Sin embargo, el banquete es el menos malo de los rituales: el vals, la foto del dron, los discursos, o el miniconcierto de un familiar o amigo con dos gramos de talento son infinitamente peores. A veces una empieza a divertirse (o está ya borracha) y tiene que interrumpir esas migajas de diversión para atender a cualquiera de esas tonterías. Todos aplaudimos como si presenciáramos un rito ancestral de relevancia cósmica, cuando en realidad estamos pensando que los novios parecen incómodos, que no suena bien la música o que el vestido de la novia es, a todas luces, injustificable. Pero aplaudimos, claro. ¿Cuál sería la alternativa, el cinismo absoluto? Eso, en una boda, está prohibido. El sistema emocional de estos eventos se mantiene en pie por la fuerza de la ficción colectiva. Y nadie quiere ser el que rompa el hechizo.

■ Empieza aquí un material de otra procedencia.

(** * cri-o: state store, name registries, namespace handles, checkpoint client

    A shallow embedding of
      - internal/lib/container_server.go  (ContainerServer),
      - the sandbox namespace code        (Namespace, pinNamespaces, getNamespace),
      - cmd/crio-cr/main.go               (checkpoint / restore client),
    and the properties the specification states about them.

    Go functions become functions of an explicit state that also return the
    sequence of calls they made on their collaborators (the trace), so that
    statements about the order of effects can be written down. *)

From Stdlib Require Import Ascii.
From stdpp Require Import base option list strings gmap fin_maps.

Local Open Scope string_scope.
Local Open Scope list_scope.

(** ** Go control flow: statements, [return], [defer], panics *)

Module Go.

(** How a statement ends. *)
Inductive outcome (R A : Type) : Type :=
| Next (a : A)      (* falls through to the next statement with value [a] *)
| Ret (r : R)       (* a [return r] statement *)
| Panic.            (* a run-time panic, e.g. a nil dereference *)
Arguments Next {R A} a.
Arguments Ret {R A} r.
Arguments Panic {R A}.

(** How a call ends. *)
Inductive result (R : Type) : Type :=
| Done (r : R)
| Panicked.
Arguments Done {R} r.
Arguments Panicked {R}.

(** A statement of a function returning [R], over state [S], recording
    events [E]. *)
Definition M (S E R A : Type) : Type := S → outcome R A * S * list E.

(** A function (method) returning [R]. *)
Definition Fn (S E R : Type) : Type := S → result R * S * list E.

Section ops.
Context {S E : Type}.

Definition unit_ {R A} (a : A) : M S E R A := λ s, (Next a, s, []).

Definition bind {R A B} (m : M S E R A) (k : A → M S E R B) : M S E R B :=
  λ s, match m s with
       | (Next a, s1, t1) =>
           match k a s1 with (o, s2, t2) => (o, s2, t1 ++ t2) end
       | (Ret r, s1, t1) => (Ret r, s1, t1)
       | (Panic, s1, t1) => (Panic, s1, t1)
       end.

(** [return r] *)
Definition return_ {R A} (r : R) : M S E R A := λ s, (Ret r, s, []).

Definition panic {R A} : M S E R A := λ s, (Panic, s, []).

Definition get {R} : M S E R S := λ s, (Next s, s, []).
Definition gets {R A} (f : S → A) : M S E R A := λ s, (Next (f s), s, []).
Definition modify {R} (f : S → S) : M S E R unit := λ s, (Next tt, f s, []).

(** Record a call on a collaborator. *)
Definition emit {R} (e : E) : M S E R unit := λ s, (Next tt, s, [e]).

Durante años pensé que asistir a estas bodas era un síntoma de madurez, pero ahora diría que se trata de una derrota lenta, una forma de decirle que sí al tiempo aunque no sepas bien a qué estás diciendo que sí. Lo que una hace, en el fondo, es convalidar la narrativa del otro, una narrativa no exenta de ficción, pues que estés ahí cuando no sabes bien por qué lo único que significa es que eres necesaria (como número, como fragmento de su pasado, como lo que sea) para sostener la historia de la larga lista de invitados, de la gran celebración. Y tú, aunque no quieras, dices que sí. Hay algo profundamente inquietante en prestar el cuerpo —tu presencia física, tus zapatos incómodos, tu sonrisa funcional— a una historia que no es tuya, que no entiendes, y que quizás ni siquiera compartes. Las bodas por compromiso son, quizás, el último vestigio del mundo en el que fingir pertenencia era más importante que sentirla. Un mundo donde lo importante no es lo que se celebra, sino que parezca que se celebra. El rito triunfa sobre el relato, y el protocolo sobre el vínculo.